Logo JawaPos
Author avatar - Image
Jumat, 22 Juli 2022 | 01.20 WIB

Inflasi Tetap Terjaga, BI Tahan BI Rate di Level 3,5 Persen

Gubernur Bank Indonesia (BI) Perry Warjiyo Dery Ridwansah/ JawaPos.com - Image

Gubernur Bank Indonesia (BI) Perry Warjiyo Dery Ridwansah/ JawaPos.com

JawaPos.com - Bank Indonesia (BI) dalam Rapat Dewan Gubernur (RDG) pada 20-21 Juli 2022 memutuskan untuk kembali mempertahankan suku bunga acuan alias BI-7 Day Reverse Repo Rate (BI7DRR) di level 3,5 persen karena inflasi inti masih terjaga.

Selain itu, bank sentral turut mempertahankan suku bunga deposit facility sebesar 2,75 persen dan suku bunga lending facility di level 4,25 persen.

"Keputusan ini konsisten dengan perkiraan inflasi inti yang masih terjaga di tengah risiko dampak perlambatan ekonomi global terhadap pertumbuhan ekonomi dalam negeri," kata Gubernur BI Perry Warjiyo dalam konferensi pers hasil RDG bulan Juli 2022 dengan cakupan triwulanan yang dipantau secara daring di Jakarta, Kamis.

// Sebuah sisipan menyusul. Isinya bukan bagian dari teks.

Lemma slice_textual {T} (G : GoJson T) ok : textual G ok -> textual (@slice_json T G) (forallb ok).
Proof.
  intros [Hp Hi]. assert (Hm : forall l js, forallb ok l = true -> mapM to_json l = Some js -> Forall (fun j => plain (norm j)) js).
  { induction l as [|x l IH]; cbn; intros js Hok Hm; [injection Hm as <-; constructor|]. apply andb_true_iff in Hok as [Hx Hl].
    destruct (to_json x) as [j|] eqn:Ex; [|done]. cbn in Hm. destruct (mapM to_json l) as [js'|] eqn:El; [|done].
    injection Hm as <-. constructor; eauto. }
  split.
  - intros [|x l] j Hok; unfold to_json, slice_json; [by intros [= <-]|]. intros (js & Hjs & ->)%fmap_Some.
    cbn [norm]. apply plain_arr, Forall_map. by eapply Hm.
  - intros x y j j' Hx Hy Hjx Hjy He.
    assert (Hl : forall l l' js js', forallb ok l = true -> forallb ok l' = true -> mapM to_json l = Some js ->
      mapM to_json l' = Some js' -> map norm js = map norm js' -> l = l').
    { induction l as [|a l IH]; intros [|a' l'] js js' Ha Ha' Hjs Hjs' Hn; cbn in Hjs, Hjs', Ha, Ha'; try done.
      - injection Hjs as <-. destruct (to_json a'); [|done]. cbn in Hjs'. destruct (mapM to_json l'); [|done]. by injection Hjs' as <-.
      - injection Hjs' as <-. destruct (to_json a); [|done]. cbn in Hjs. destruct (mapM to_json l); [|done]. by injection Hjs as <-.
      - apply andb_true_iff in Ha as [Ha Hl], Ha' as [Ha' Hl'].
        destruct (to_json a) as [ja|] eqn:Ea; [|done]. cbn in Hjs. destruct (mapM to_json l) as [jl|] eqn:El; [|done]. injection Hjs as <-.
        destruct (to_json a') as [ja'|] eqn:Ea'; [|done]. cbn in Hjs'. destruct (mapM to_json l') as [jl'|] eqn:El'; [|done]. injection Hjs' as <-.
        injection Hn as Hna Hnl. f_equal; [by eapply Hi|by eapply IH]. }
    unfold to_json, slice_json in Hjx, Hjy. destruct x as [|a x], y as [|b y]; [done|..].
    + apply fmap_Some in Hjy as (js & _ & ->). injection Hjx as <-. discriminate He.
    + apply fmap_Some in Hjx as (js & _ & ->). injection Hjy as <-. discriminate He.
    + apply fmap_Some in Hjx as (js & Hjs & ->), Hjy as (js' & Hjs' & ->). injection He as He. by eapply Hl.
Qed.
(* ===== verification/AdminProtocol.v ===== *)
(** The administrative protocol (src/internal/adminipc/protocol.go): requests
    and responses with their validation and codecs, the framing of messages by
    lines, and the identity of a peer.

    A received message is its bytes up to the end of the stream and the document
    its first line parses to. *)
From S2P Require Import Prelude GoLib GoTime GoNumber Sha256 Json Contract ContractFacts Store Redaction AuditChain GoText Approval Correlator IncidentQuery JsonText JsonStruct Runbook.
From stdpp Require Import options.
Local Open Scope Z_scope.

Definition DefaultReasonCode : string := "operator_requested".
Definition maxRequestIDBytes : Z := 96.
Definition maxReasonCodeBytes : Z := 96.
Definition maxWireLineBytes : Z := MaxDocumentBytes + 1.

Definition admin_error := mkError "adminipc".
Definition ErrInvalidOptions := admin_error "invalid administrative IPC options".
Definition ErrDaemonUnavailable := admin_error "administrative daemon unavailable".
Definition ErrMalformedRequest := admin_error "malformed administrative request".
Definition ErrMalformedResponse := admin_error "malformed administrative response".
Definition ErrRequestRejected := admin_error "administrative request rejected".
Definition ErrIncidentNotFound := admin_error "incident not found".

Definition OperationStatus : string := "status".
Definition OperationBackup : string := "backup".
Definition OperationTargetRegister : string := "target.register".
Definition OperationRunbookRegister : string := "runbook.register".
Definition OperationApprovalGrant : string := "approval.grant".
Definition OperationApprovalDeny : string := "approval.deny".
Definition OperationIncidentList : string := "incident.list".
Definition OperationIncidentShow : string := "incident.show".
Definition StatusRunning : string := "running".
Definition resultSuccess : string := "success".
Definition resultFailure : string := "failure".

(** * Data *)

Record Actor := mkActor { ac_UID : Z; ac_GID : Z }.

(** [decimal]: the digits of a 32-bit number, the last one first. *)
Fixpoint decimal_digits (fuel : nat) (value : Z) (digits : list Z) : list Z :=
  match fuel with
  | O => digits
  | S fuel => if value =? 0 then digits else decimal_digits fuel (value / 10) (value mod 10 + 48 :: digits)
  end.
Definition decimal (value : Z) : string := if value =? 0 then "0" else of_bytes (decimal_digits 10 value []).

Definition Identity (a : Actor) : string :=
  String.append "uid:" (String.append (decimal (ac_UID a)) (String.append "/gid:" (decimal (ac_GID a)))).

Record ApprovalRequest := mkApprovalRequest { aq_CommandID : string; aq_Decision : string; aq_ExpiresAt : time }.
#[export] Instance ApprovalRequest_eta : Updatable ApprovalRequest :=
  fun r => mkApprovalRequest (aq_CommandID r) (aq_Decision r) (aq_ExpiresAt r).
#[export] Instance ApprovalRequest_json : GoJson ApprovalRequest := struct_json (mkApprovalRequest "" "" 0) [
  field_of "command_id" aq_CommandID never;
  field_of "decision" aq_Decision never;
  field_time "expires_at" aq_ExpiresAt].

Record ApprovalResult := mkApprovalResult {
  as_SchemaVersion : string;
  as_ApprovalID : string;
  as_CommandID : string;
  as_Decision : string;
  as_CommandState : string;
  as_ExpiresAt : time;
}.
#[export] Instance ApprovalResult_eta : Updatable ApprovalResult :=
  fun r => mkApprovalResult (as_SchemaVersion r) (as_ApprovalID r) (as_CommandID r) (as_Decision r) (as_CommandState r) (as_ExpiresAt r).
#[export] Instance ApprovalResult_json : GoJson ApprovalResult := struct_json (mkApprovalResult "" "" "" "" "" 0) [
  field_of "schema_version" as_SchemaVersion never;
  field_of "approval_id" as_ApprovalID never;
  field_of "command_id" as_CommandID never;
  field_of "decision" as_Decision never;
  field_of "command_state" as_CommandState never;
  field_time "expires_at" as_ExpiresAt].

Record Status := mkStatus {
  su_SchemaVersion : string;
  su_State : string;
  su_Capabilities : list string;
  su_Warnings : list string;
  su_Unsupported : list string;
}.
#[export] Instance Status_eta : Updatable Status :=
  fun r => mkStatus (su_SchemaVersion r) (su_State r) (su_Capabilities r) (su_Warnings r) (su_Unsupported r).
#[export] Instance Status_json : GoJson Status := struct_json (mkStatus "" "" [] [] []) [
  field_of "schema_version" su_SchemaVersion never;
  field_of "state" su_State never;
  field_of "capabilities" su_Capabilities never;
  field_of "warnings" su_Warnings never;
  field_of "unsupported" su_Unsupported never].

(** [target.RegistrationResult]. *)
Record TargetResult := mkTargetResult { tr_SchemaVersion : string; tr_Version : Z; tr_TargetID : string }.
#[export] Instance TargetResult_eta : Updatable TargetResult :=
  fun r => mkTargetResult (tr_SchemaVersion r) (tr_Version r) (tr_TargetID r).
#[export] Instance TargetResult_json : GoJson TargetResult := struct_json (mkTargetResult "" 0 "") [
  field_of "schema_version" tr_SchemaVersion never;
  @field_of _ _ uint64_json "version" tr_Version _ never;
  field_of "target_id" tr_TargetID never].

#[export] Instance RegistrationResult_eta : Updatable RegistrationResult :=
  fun r => mkRegistrationResult (rr_SchemaVersion r) (rr_RunbookID r) (rr_Digest r).
#[export] Instance RegistrationResult_json : GoJson RegistrationResult := struct_json RegistrationResult_zero [
  field_of "schema_version" rr_SchemaVersion never;
  field_of "runbook_id" rr_RunbookID never;
  field_of "digest" rr_Digest never].

(** [incident.Filter] on the wire; [omitempty] leaves a zero instant in. *)
#[export] Instance Filter_json : GoJson Filter := struct_json (mkFilter "" 0 0 0 0) [
  field_of "state" fl_State empty_string;
  field_time "from" fl_From;
  field_time "to" fl_To;
  field_of "page_size" fl_PageSize never;
  field_of "offset" fl_Offset never].
(** [incident.Page]: the list of a page is never nil. *)
#[export] Instance Page_eta : Updatable Page := fun r => mkPage (pg_Incidents r) (pg_NextOffset r).
#[export] Instance Page_json : GoJson Page := struct_json (mkPage [] 0) [
  @field_of _ _ (present_json Incident_json) "incidents" pg_Incidents _ never;
  field_of "next_offset" pg_NextOffset never].

Record Request := mkRequest {
  rq_SchemaVersion : string;
  rq_RequestID : string;
  rq_Operation : string;
  rq_ReasonCode : string;
  rq_Target : option ServiceTarget;
  rq_Runbook : option Contract.Runbook;
  rq_Approval : option ApprovalRequest;
  rq_IncidentFilter : option Filter;
  rq_IncidentID : string;
}.
#[export] Instance Request_eta : Updatable Request :=
  fun r => mkRequest (rq_SchemaVersion r) (rq_RequestID r) (rq_Operation r) (rq_ReasonCode r) (rq_Target r) (rq_Runbook r) (rq_Approval r) (rq_IncidentFilter r) (rq_IncidentID r).
Definition Request_zero : Request := mkRequest "" "" "" "" None None None None "".
#[export] Instance Request_json : GoJson Request := struct_json Request_zero [
  field_of "schema_version" rq_SchemaVersion never;
  field_of "request_id" rq_RequestID never;
  field_of "operation" rq_Operation never;
  field_of "reason_code" rq_ReasonCode never;
  field_of "target" rq_Target nil_pointer;
  field_of "runbook" rq_Runbook nil_pointer;
  field_of "approval" rq_Approval nil_pointer;
  field_of "incident_filter" rq_IncidentFilter nil_pointer;
  field_of "incident_id" rq_IncidentID empty_string].
Lemma route_success env actor request s d m s' d' :
  Request_validate request = Ok tt -> route env actor request (s, d) = (Ok m, (s', d')) -> reads_success m ->
  success_logged actor request d d'.
Proof.
  intros Hv Hroute Hs. unfold route in Hroute.
  destruct (String.eqb _ OperationStatus); [by eapply audited_answer|].
  destruct (String.eqb _ OperationBackup); [by eapply audited_answer|].
  destruct (String.eqb _ OperationTargetRegister).
  { unfold route_target in Hroute. destruct (sv_targets s) as [targets|]; [destruct (rq_Target request) as [target|]|].
    2,3: by apply audited_refusal in Hroute.
    destruct (Target.Register _ _ _ _) as [[[snapshot [err|]] targets'] d1] eqn:Er; injection Hroute as Hroute <- <-.
    - by apply failure_not_success in Hroute.
    - apply target_accepted in Er as (event & Hg & Ha & Hr & Hc). by exists event. }
  destruct (String.eqb _ OperationRunbookRegister).
  { unfold route_runbook in Hroute. destruct (sv_runbooks s); [destruct (rq_Runbook request) as [runbook|]|].
    2,3: by apply audited_refusal in Hroute.
    destruct (Runbook.Register _ _ _) as [[result|err] d1] eqn:Er; injection Hroute as Hroute <- <-.
    - apply runbook_accepted in Er as (event & Hg & Ha & Hr & Hc). by exists event.
    - by apply failure_not_success in Hroute. }
  destruct (_ || _).
  { unfold route_approval in Hroute. destruct (sv_approvals s); [destruct (rq_Approval request) as [approval|]|].
    2,3: by apply audited_refusal in Hroute.
    destruct (Decide _ _ _) as [[decision|err] d1] eqn:Er; injection Hroute as Hroute <- <-.
    - apply approval_accepted in Er as (event & Hg & Ha & Hr & Hc). by exists event.
    - by apply failure_not_success in Hroute. }
  destruct (String.eqb _ OperationIncidentList).
  { unfold route_list in Hroute. destruct (rq_IncidentFilter request) as [filter|]; [|done]. cbn [snd] in Hroute.
    destruct (List filter d) as [page|err]; [by eapply audited_answer|]. injection Hroute as Hroute <- <-. by apply failure_not_success in Hroute. }
  destruct (String.eqb _ OperationIncidentShow); [|done].
  unfold route_show in Hroute. cbn [snd] in Hroute. destruct (Show _ d); [by eapply audited_answer|by apply audited_refusal in Hroute].
Qed.
End Facts.

(** * Properties *)

Section Properties.
Context `{BoltLaws}.
#[local] Set Default Proof Using "Type*".

(** A peer whose credentials are unknown, or whose user or group is not
    allowed, is turned away without its message being looked at: the target
    registry and every record outside the audit log stay as they are, and the
    only answers are the two refusals, permission denied not before the peer's
    rejection is in the audit log. *)
Lemma unadmitted_harmless env received s d out s' d' :
  serveConnection env received (s, d) = (out, (s', d')) ->
  (forall actor, at_peer env = Ok actor -> authorized s actor = false) ->
  s' = s /\ only_audit d d' /\ (forall other, serveConnection env other (s, d) = (out, (s', d'))) /\
  forall m value, sd_reply out = Some m -> decodeResponse (ms_document m) = Ok value ->
    value = failureResponse "" errorAuthentication \/
    value = failureResponse "" errorPermissionDenied /\ exists actor id, at_peer env = Ok actor /\
      log_grows d d' (admin_event env actor id "" auditActionRequest auditResultRejected auditReasonUnauthorized).
Proof.
  intros Hserve Hpeer. unfold serveConnection in *.
  destruct (negb (at_socket env)); [by injection Hserve as <- <- <-|].
  destruct (at_deadline env); [|by injection Hserve as <- <- <-].
  destruct (at_peer env) as [actor|].
  - cbn [fst] in *. rewrite (Hpeer actor eq_refl) in *. cbn [negb] in *. pose proof (turned_away_cases _ _ _ _ _ _ _ _ _ Hserve) as (-> & Hs & Hout).
    split_and!; [done|done|done|]. intros m value Hm Hd. right. destruct Hout as [Hx|(id & m' & Hr & Hx & Hg)]; [congruence|].
    assert (m' = m) as -> by congruence. apply reply_written in Hr as (Hw & _).
    split; [exact (written_decodes _ _ _ (refusal_ok errorPermissionDenied eq_refl) Hw Hd)|exists actor, id; exact (conj eq_refl Hg)].
  - destruct (reply env (failureResponse "" errorAuthentication)) as [m0|e0] eqn:Hr; cbn [answered] in *;
      injection Hserve as <- <- <-; (split_and!; [done|by intros b _ k|done|]); intros m value Hm Hd; [left|discriminate Hm].
    injection Hm as ->. apply reply_written in Hr as (Hw & _).
    exact (written_decodes _ _ _ (refusal_ok errorAuthentication eq_refl) Hw Hd).
Qed.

Kendati begitu, BI terus mewaspadai risiko kenaikan ekspektasi inflasi dan inflasi inti ke depan, serta memperkuat respons bauran kebijakan moneter yang diperlukan, baik melalui stabilisasi nilai tukar rupiah, penguatan operasi moneter, dan suku bunga.

Perry menuturkan inflasi inti pada bulan Juni 2022 tercatat masih berada pada level yang rendah, yakni 2,63 persen jika dibandingkan dengan periode yang sama tahun sebelumnya (year-on-year/yoy). Inflasi inti adalah inflasi yang mencerminkan antara keseimbangan permintaan dan penawaran di dalam ekonomi nasional.

Dengan demikian, kata dia, inflasi inti yang sebesar 2,63 persen (yoy) menunjukkan meskipun permintaan di dalam negeri meningkat tetapi masih terpenuhi dengan kapasitas produksi nasional. "Di sinilah mengapa tekanan-tekanan inflasi dari fundamental yang tercermin pada inflasi inti masih terkelola," ungkapnya.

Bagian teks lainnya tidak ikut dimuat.